L’introduction d’une part importante d’honoraires aura pour conséquences l’effondrement du prix des fonds, la valeur des fonds étant calculée à partir du chiffre d’affaire. Bon nombre de  pharmaciens  ne pourront pas récupérer leur investissement de départ au moment de la revente. De la même façon, certains jeunes confrères remboursent actuellement des structures qui ne vaudront plus rien dans quelques années. Les banques risquent d’être de plus en plus réticentes pour accorder des prêts aux pharmaciens souhaitant s’installer. Le nombre de transactions, déjà en baisse, risque de s’effondrer.  Il nous semble primordial que le Ministère de l’économie et des finances s’empare du dossier et propose un réajustement de la valeur des fonds.

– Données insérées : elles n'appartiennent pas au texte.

(** * Tezos tax scanner: lot matching and gain computation

    A shallow embedding of [scripts/tezos_tax_scan_2025.py]: the event
    normaliser [build_events], the pagination loop [tzkt_paginated], the
    price oracle, the IRS FIFO lot engine [classify_irs] and the HMRC
    matching engine [hmrc_pooling_disposals], followed by the properties
    established about them.

    Modelling conventions.
    - Numbers.  The matching code is embedded twice.  In [Irs] and
      [Hmrc] Python floats are idealised as exact rationals ([Q]);
      comparisons are the boolean tests of the source, written with
      [Qle_bool], and equalities between computed amounts are stated
      with [==].  This embedding carries the runs of the engines, the
      records, and the identities that hold of the amounts before
      rounding.  In [Irs64] and [Hmrc64] the floats are IEEE 754
      binary64 numbers ([B64]) and every operation rounds as it does in
      the source.  This embedding carries the statements in which
      rounding decides: how the takes of a breakdown compare with the
      disposed quantity, and which matching step acts.
    - A timestamp is the number of seconds since the epoch, UTC.  The
      indexer emits uniformly formatted UTC strings, so the order and
      equality of the ISO strings are those of the instants; [iso_to_dt]
      is then the identity and a calendar day is the instant divided by
      86400.
    - [json.dumps] of a breakdown is modelled by the list it serialises. *)

From Stdlib Require Import ZArith QArith Qminmax Qround Qabs Qpower Lqa Lia.
From Stdlib Require Import List String Ascii Bool Sorted Permutation SpecFloat.
From stdpp Require Import gmap.
Import ListNotations.
Local Open Scope Z_scope.
Local Open Scope Q_scope.

(** ** Numeric helpers *)

(** The tolerance [1e-12] used by every exhaustion test. *)
Definition eps : Q := 1 # 1000000000000.

(** [x < y] as a boolean, for the guards [a > b] of the source. *)
Definition Qlt_bool (x y : Q) : bool := negb (Qle_bool y x).

(** [clamp]: non-finite floats become [0.0]; every rational is finite
    ([B64.clamp] below is the function on floats). *)
Definition clamp (n : Q) : Q := n.

(** [round(x, 8)], on the exact value of [x]: the nearest multiple of
    [1e-8], ties to the even one.  (Python returns the float nearest to
    that multiple.) *)
Definition round8 (x : Q) : Q :=
  let scaled := x * (100000000 # 1) in
  let lo := Qfloor scaled in
  let n := match Qcompare (scaled - inject_Z lo) (1 # 2) with
           | Lt => lo
           | Gt => (lo + 1)%Z
           | Eq => if Z.even lo then lo else (lo + 1)%Z
           end in
  Qred (n # 100000000).

(** [sum(...)] of Python: a left fold starting at [0]. *)
Definition py_sum (l : list Q) : Q := fold_left Qplus l 0.

(** ** Time *)

Definition iso_to_dt (s : Z) : Z := s.

(** [dt.strftime("%Y-%m-%d")]: the calendar day of an instant. *)
Definition day_of (dt : Z) : Z := (dt / 86400)%Z.

(** [(a - b).days]: whole days of a timedelta, rounded towards minus
    infinity as [timedelta] normalises. *)
Definition timedelta_days (a b : Z) : Z := ((a - b) / 86400)%Z.

(** ** Stable sort

    [list.sort(key=...)] is stable; insertion sort with the new element
    placed before the first element whose key is not smaller is a stable
    sort as well, and a list has only one stable sort. *)

Section StableSort.
Context {A : Type} (key : A -> Z).

Fixpoint insert_by (x : A) (l : list A) : list A :=
  match l with
  | [] => [x]
  | y :: r => if (key x <=? key y)%Z then x :: y :: r
              else y :: insert_by x r
  end.

Fixpoint sort_by (l : list A) : list A :=
  match l with
  | [] => []
  | x :: r => insert_by x (sort_by r)
  end.
End StableSort.

(** ** While loops

    [while guard: body], run with a bound on the number of iterations;
    [None] when the bound is reached with the guard still true. *)

Fixpoint while_fuel {S : Type} (guard : S -> bool) (body : S -> S)
    (fuel : nat) (s : S) : option S :=
  if guard s then
    match fuel with
    | O => None
    | Datatypes.S n => while_fuel guard body n (body s)
    end
  else Some s.

(** ** Data model *)

Inductive Direction := DirIn | DirOut.
Inductive Kind := XtzTransfer | TokenTransfer.

Definition is_in (d : Direction) : bool :=
  match d with DirIn => true | DirOut => false end.
Definition is_out (d : Direction) : bool :=
  match d with DirIn => false | DirOut => true end.

Record Event := {
  timestamp : Z;
  level : Z;
  op_hash : string;
  kind : Kind;
  direction : Direction;
  counterparty : string;
  asset : string;
  quantity : Q;
  fee_xtz : Q;
  note : string;
  tags : string;
  confidence : string
}.

Definition is_xtz (e : Event) : bool := (asset e =? "XTZ")%string.

(** ** Pricing *)

(** What the history endpoint answers for a day: the request itself may
    fail, and a document that arrives may or may not hold a number at
    [market_data.current_price[vs]]. *)
Inductive HttpAnswer :=
| HttpFailure
| HttpJson (current_price : option Q).

Record PriceOracle := {
  vs : string;
  cache : gmap Z Q
}.

(** [PriceOracle.xtz_price_on_date]; [None] is the exception raised by
    [http_get_json], which nothing catches. *)
Definition xtz_price_on_date (http : Z -> HttpAnswer) (o : PriceOracle)
    (date : Z) : option (Q * PriceOracle) :=
  match cache o !! date with
  | Some p => Some (p, o)
  | None =>
      match http date with
      | HttpFailure => None
      | HttpJson field =>
          let price := match field with Some p => p | None => 0 end in
          Some (price, {| vs := vs o; cache := <[date := price]> (cache o) |})
      end
  end.

Definition oracle_xtz_fmv (http : Z -> HttpAnswer) (o : PriceOracle)
    (dt : Z) : option (Q * PriceOracle) :=
  xtz_price_on_date http o (day_of dt).

(** ** IRS: FIFO lots

    The engine on exact rationals; [Irs64] below is its disposal loop on
    floats. *)

Module Irs.

Record Lot := {
  acquired_ts : Z;
  qty : Q;
  basis_per : Q
}.

Record LotDetail := {
  from_lot_acquired_ts : Z;
  take_qty : Q;
  basis_per_usd : Q
}.

Record Disposal := {
  d_timestamp : Z;
  d_asset : string;
  qty_disposed : Q;
  fmv_usd_per_xtz_used : Q;
  proceeds_usd_est : Q;
  basis_usd_fifo_est : Q;
  gain_usd_est : Q;
  d_fee_xtz : Q;
  d_op_hash : string;
  lot_breakdown_json : list LotDetail;
  d_note : string
}.

Record LedgerRow := {
  row_event : Event;
  irs_category : string;
  irs_taxable : string;
  xtz_fmv_usd_daily : option Q
}.

(** The variables of the disposal loop. *)
Record Loop := {
  qty_to_dispose : Q;
  lots : list Lot;
  basis : Q;
  lot_details : list LotDetail
}.

Definition loop_guard (s : Loop) : bool :=
  Qlt_bool eps (qty_to_dispose s)
  && match lots s with [] => false | _ :: _ => true end.
(** The kernels, the reads and the callback of a submission whose
    transfers signal the events [evs]. *)
Definition kernels_after (gpuhashjoin : pgstrom_gpuhashjoin) (evs : list nat)
  (e_main e_proj e_rj e_rd m_j m_r : nat) : list cl_command :=
  [EnqueueNDRangeKernel KernMain
     (if nvalids (krowmap gpuhashjoin) <? 0
      then kds_nitems (kds (pds gpuhashjoin))
      else nvalids (krowmap gpuhashjoin)) evs e_main;
   EnqueueNDRangeKernel KernProj (kds_nrooms (kds (pds_dest gpuhashjoin)))
     [e_main] e_proj;
   EnqueueReadBuffer BufJoin m_j [e_proj] e_rj;
   EnqueueReadBuffer BufDest m_r [e_rj] e_rd;
   SetEventCallback e_rd].

Ltac cl_run :=
  cbv beta iota zeta delta
    [cl_bind cl_ret cl_new cl_submit with_clghj get_clghj cl_fresh cl_enqueue
     goto_error
     st_clghj st_mhtables st_w cl_next cl_queue cl_refcnt
     program kern_main kern_proj m_join m_hash m_dstore m_ktoast m_rowmap
     m_kresult dindex hash_loader ev_kern_main ev_kern_proj events
     set_program set_kern_main set_kern_proj set_m_join set_m_hash set_m_dstore
     set_m_ktoast set_m_rowmap set_m_kresult set_dindex set_hash_loader
     set_ev_kern_main set_ev_kern_proj set_events].

Lemma cons_app_tail {A} (x : A) l p t : l = p ++ t -> x :: l = (x :: p) ++ t.
Proof. intros ->. reflexivity. Qed.

Lemma nil_app_tail {A} (t : list A) : t = [] ++ t.
Proof. reflexivity. Qed.

Lemma process_submit_chain dev gpuhashjoin st :
  (forall c, cl_status dev c = CL_SUCCESS) ->
  supported_format (kds_format_of (kds (pds_dest gpuhashjoin))) ->
  exists st' writes e_main e_proj e_rj e_rd m_j m_r,
    process_submit dev gpuhashjoin st = inr ((), st')
    /\ cl_queue (st_w st')
       = cl_queue (st_w st) ++ writes
         ++ kernels_after gpuhashjoin
              (events (st_clghj st) ++ map cmd_event writes)
              e_main e_proj e_rj e_rd m_j m_r
    /\ events (st_clghj st')
       = events (st_clghj st) ++ map cmd_event writes
         ++ [e_main; e_proj; e_rj; e_rd]
    /\ forallb is_data_write writes = true.
Proof.
  intros Hok Hfmt.
  unfold process_submit, clserv_dmasend_data_store, cl_set_kernel_args.
  unfold cl_check. rewrite !Hok. change (CL_SUCCESS =? CL_SUCCESS) with true.
  cbv iota.
  destruct st as [c t w]. destruct c, w.
  unfold kernels_after.
  destruct Hfmt as [-> | ->];
  destruct (ktoast (pds gpuhashjoin));
  destruct (nvalids (krowmap gpuhashjoin) <? 0).
  all: cl_run; unfold last_event; cl_run; rewrite ?last_snoc.
  all: match goal with
       | |- ex (fun st' => ex (fun writes => ex (fun e1 => ex (fun e2 =>
              ex (fun e3 => ex (fun e4 => ex (fun m1 => ex (fun m2 =>
              ?lhs = _ /\ _)))))))) =>
           remember lhs as r eqn:E
       end.
  all: rewrite <- ?app_assoc in E; cbn [app option_list default] in E; subst r.
  all: eexists _, _, _, _, _, _, _, _.
  all: split; [reflexivity|].
  all: cbn [st_w cl_queue st_clghj events].
  all: split;
         [cbn; f_equal; repeat first [apply nil_app_tail | apply cons_app_tail]|].
  all: split; reflexivity.
Qed.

Enfin, la réduction du délai d’écoulement des stocks de 2 mois à 30 jours, en cas de changement de prix, aura une incidence négative sur la valorisation des stocks des officines.

Les pharmaciens seront incités à moins stocker afin de ne pas perdre de marge. Les achats en direct seront également réduits et du coup, les conditions commerciales accordées aux pharmaciens seront moins avantageuses. Cela entraînera non seulement une dévalorisation de la valeur des stocks, mais aussi un risque accru de ruptures d’approvisionnement et donc un problème de santé publique.

 

L’UNPF demande au Ministre de tutelle et à l’assurance maladie  l’ouverture de nouvelles  négociations, d’autant que les nombreuses pétitions envoyées par les pharmaciens montrent le rejet massif de cette réforme par la profession.